Count the lines of the data that have the word "AnsWake", then report the number without anything else.

BEGIN Exercise material

(** C6: in [do_io], as long as the real function answers -1 with
    [errno = EINTR] it is called again at once.  When the kernel answers
    [EINTR] to the first [length rs] calls and then [r], the call at
    [retry] and the loop end with the return value of [r], after
    [length rs + 1] real calls and nothing else: no timer, no event, no
    yield.  That result then goes through the test for [EAGAIN] as any
    other; in particular, if [r] is not [EAGAIN] either, [do_io] returns
    the return value of [r]. *)
Theorem do_io_eintr_retry fuel fd fn name ev so to tinfo w rs r rest :
  script w = map AnsSys rs ++ AnsSys r :: rest →
  Forall eintr_answer rs →
  settled_answer r →
  (length rs ≤ fuel)%nat →
  do_io_call fuel (fn fd) w
  = Some (k_ret r, after_calls (fn fd) (length rs) r rest w)
  ∧ do_io_retry (S fuel) fd (fn fd) name ev to tinfo w
    = do_io_settle (do_io_retry fuel fd (fn fd) name ev to tinfo)
        fd name ev to tinfo (k_ret r)
        (after_calls (fn fd) (length rs) r rest w)
  ∧ (∀ ctx,
       t_hook_enable w = true →
       FdMgr w !! fd = Some ctx →
       isClose ctx = false → isSocket ctx = true →
       getUserNonblock ctx = false →
       ready_answer r →
       ∃ w', do_io fd fn name ev so w = Some (k_ret r, w')
             ∧ trace w' = trace w ++ repeat (ActSys (fn fd)) (S (length rs))
             ∧ script w' = rest
             ∧ timers w' = timers w).
Proof.
  intros Hs Hrs Hr Hf.
  pose proof (do_io_call_eintr (fn fd) fuel w rs r rest Hs Hrs Hr Hf) as Hcall.
  split; [exact Hcall|]. split.
  - apply do_io_retry_after_call. exact Hcall.
  - intros ctx Hen Hctx Hopen Hsock Hblock Hready.
    unfold do_io, tinfo_new, answers_left. run_hook.
    rewrite Hen. cbn. rewrite Hctx. cbn. rewrite Hopen, Hsock, Hblock. cbn.
    erewrite do_io_retry_after_call.
    2:{ apply (do_io_call_eintr (fn fd) _ _ rs r rest);
          [exact Hs | exact Hrs | exact Hr |].
        cbn. rewrite Hs, length_app, length_map. lia. }
    rewrite do_io_settle_ready.
    + eexists. split; [reflexivity|].
      unfold after_calls.
      destruct (k_errno r), (length rs); cbn; auto.
    + destruct Hready as [H | (e & He & Hne)]; [left; exact H|right].
      unfold after_calls. rewrite He. exact Hne.
Qed.

Lemma do_io_eintr_retry_witness :
  let fn := λ fd, read_f fd 4096 16 in
  let eintr := {| k_ret := -1; k_errno := Some EINTR; k_out := None |} in
  let seven := {| k_ret := 7; k_errno := None; k_out := None |} in
  let w := sample_world {[3 := live_socket]}
             [AnsSys eintr; AnsSys eintr; AnsSys seven] in
  do_io_call 3 (fn 3) w = Some (7, after_calls (fn 3) 2 seven [] w)
  ∧ do_io_retry 4 3 (fn 3) "read" READ 100 0 w
    = do_io_settle (do_io_retry 3 3 (fn 3) "read" READ 100 0)
        3 "read" READ 100 0%nat 7 (after_calls (fn 3) 2 seven [] w)
  ∧ ∃ w', do_io 3 fn "read" READ SO_RCVTIMEO w = Some (7, w')
          ∧ trace w' = repeat (ActSys (fn 3)) 3
          ∧ script w' = []
          ∧ timers w' = timers w.
Proof.
  intros fn eintr seven w.
  assert (Hrs : Forall eintr_answer [eintr; eintr]).
  { repeat constructor. }
  assert (Hr : settled_answer seven).
  { left. discriminate. }
  destruct (do_io_eintr_retry 3 3 fn "read" READ SO_RCVTIMEO 100 0 w
              [eintr; eintr] seven [] eq_refl Hrs Hr) as (Hcall & Hloop & Hio).
  { cbn. lia. }
  split; [exact Hcall|]. split; [exact Hloop|].
  apply (Hio live_socket); try reflexivity.
  left. discriminate.
Defined.

(** ** Suspension and resumption in [do_io] *)

Create HintDb resume discriminated.

Section Resumption.
Variable t : nat.

Lemma resumes_from_refl w : resumes_from t w w.
Proof. unfold resumes_from. eauto 10. Qed.

Lemma resumes_from_trans w1 w2 w3 :
  resumes_from t w1 w2 → resumes_from t w2 w3 → resumes_from t w1 w3.
Proof.
  unfold resumes_from.
  intros (Ha & ? & ? & ? & ? & ?) (Hb & ? & ? & ? & ? & ?).
  split; [|repeat split; congruence].
  intros c Hc. destruct (Ha c Hc) as [c' Hc']. eauto.
Qed.

Hint Resolve resumes_from_refl resumes_from_trans : resume.

Lemma timeout_cb_resumes winfo fd ev w :
  ∃ w', do_io_timeout_cb winfo fd ev w = Some (tt, w')
        ∧ resumes_from t w w'.
Proof.
  unfold do_io_timeout_cb. run_hook.
  destruct (tinfos w !! winfo) as [c|] eqn:Hw; [|eauto with resume].
  destruct (c =? 0); cbn; [|eauto with resume].
  eexists. split; [reflexivity|]. unfold resumes_from. cbn.
  split; [|auto 10]. intros c' Hc'. rewrite lookup_alter.
  case_decide; subst; rewrite Hc'; cbn; eauto.
Qed.

Lemma run_callback_resumes cb w :
  ∃ w', run_callback cb w = Some (tt, w') ∧ resumes_from t w w'.
Proof.
  destruct cb; cbn.
  - eexists. split; [reflexivity|]. unfold resumes_from. cbn. eauto 10.
  - apply timeout_cb_resumes.
  - apply (timeout_cb_resumes winfo fd WRITE w).
Qed.

Lemma Timer_expire_resumes x w :
  ∃ w', Timer_expire x w = Some (tt, w') ∧ resumes_from t w w'.
Proof.
  unfold Timer_expire.
  destruct (timers w !! x) as [tm|]; [|eauto with resume].
  set (w1 := with_timers _ _ w).
  assert (H1 : resumes_from t w w1).
  { unfold resumes_from. cbn. eauto 10. }
  destruct (run_callback_resumes (t_cb tm) w1) as (w' & Hrun & Hw').
  destruct (t_cond tm) as [c|].
  - destruct (tinfos w1 !! c); eauto with resume.
  - eauto with resume.
Qed.

Lemma Timers_expire_resumes ts : ∀ w,
  ∃ w', Timers_expire ts w = Some (tt, w') ∧ resumes_from t w w'.
Proof.
  induction ts as [|x ts IH]; intros w; cbn.
  - eauto with resume.
  - run_hook. destruct (Timer_expire_resumes x w) as (w1 & -> & H1).
    destruct (IH w1) as (w2 & -> & H2). eauto with resume.
Qed.

Lemma yield_resumes ts rest w :
  script w = AnsWake ts :: rest →
  ∃ w', yield w = Some (tt, w')
        ∧ resumes_from t (with_script rest (emit ActYield w)) w'.
Proof.
  intros Hs. unfold yield. rewrite Hs. apply Timers_expire_resumes.
Qed.
End Resumption.

(** Arming the timer and registering the event, for either callback. *)
Lemma arm_and_register to cb tinfo fd ev w rt rest :
  iom w = true →
  script w = AnsAddEvent rt :: rest →
  (timer ← arm_condition_timer to cb tinfo;
   rt ← addEvent fd ev;
   mret (timer, rt)) w
  = Some ((armed to cb tinfo w).1, rt,
          with_script rest (emit (ActAddEvent fd ev) (armed to cb tinfo w).2)).
Proof.
  intros Hiom Hs. unfold mbind, M_bind, mret, M_ret.
  rewrite (arm_condition_timer_run to cb tinfo w Hiom).
  destruct (armed_frame to cb tinfo w) as (Hiom1 & Hs1 & _).
  destruct (armed to cb tinfo w) as [tm w1]. cbn [fst snd] in *.
  rewrite (addEvent_answered fd ev w1 rt rest); [reflexivity | congruence..].
Qed.

Section DoIoBlocks.
Variables (fd : Z) (fn : syscall) (name : string) (ev : Event) (to : Z)
          (tinfo : nat).

Let cb : callback := CbIoTimeout tinfo fd ev.

(** In the [EAGAIN] branch the timer is armed if there is a timeout and
    the event is registered; the answer of [addEvent] decides. *)
Lemma do_io_settle_registers retry w rt rest :
  errno w = EAGAIN →
  iom w = true →
  script w = AnsAddEvent rt :: rest →
  let timer := (armed to cb tinfo w).1 in
  let w2 := with_script rest
              (emit (ActAddEvent fd ev) (armed to cb tinfo w).2) in
  do_io_settle retry fd name ev to tinfo (-1) w
  = if rt =? 0
    then (yield;; do_io_resume retry timer tinfo) w2
    else Some (-1, disarmed timer (emit (ActLogError name fd) w2)).
Proof.
  intros Herrno Hiom Hs timer w2.
  pose proof (arm_and_register to cb tinfo fd ev w rt rest Hiom Hs) as Hreg.
  unfold do_io_settle, do_io_arm. fold cb.
  unfold mbind, M_bind, mret, M_ret, get_errno in Hreg |- *.
  rewrite Herrno. cbn [Z.eqb Pos.eqb EAGAIN andb].
  destruct (arm_condition_timer to cb tinfo w) as [[tm w1]|];
    [|discriminate Hreg].
  destruct (addEvent fd ev w1) as [[rt' w2']|]; [|discriminate Hreg].
  injection Hreg as -> -> ->. fold timer. fold w2. unfold SYLAR_UNLIKELY.
  destruct (rt =? 0); cbn [negb]; [reflexivity|].
  unfold log_error, do_emit. rewrite cancel_if_armed_run. reflexivity.
Qed.

(** The same steps, seen as the run up to the return of [yield]. *)
Lemma do_io_until_resumed_run w ts rest :
  iom w = true →
  script w = AnsAddEvent 0 :: AnsWake ts :: rest →
  do_io_until_resumed fd ev to tinfo w
  = (yield;; mret (armed to cb tinfo w).1)
      (with_script (AnsWake ts :: rest)
         (emit (ActAddEvent fd ev) (armed to cb tinfo w).2)).
Proof.
  intros Hiom Hs.
  pose proof (arm_and_register to cb tinfo fd ev w 0 _ Hiom Hs) as Hreg.
  unfold do_io_until_resumed, do_io_arm. fold cb.
  unfold mbind, M_bind, mret, M_ret in Hreg |- *.
  destruct (arm_condition_timer to cb tinfo w) as [[tm w1]|];
    [|discriminate Hreg].
  destruct (addEvent fd ev w1) as [[rt' w2']|]; [|discriminate Hreg].
  injection Hreg as -> -> ->. reflexivity.
Qed.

END Exercise material

-- Answer to the problem --
3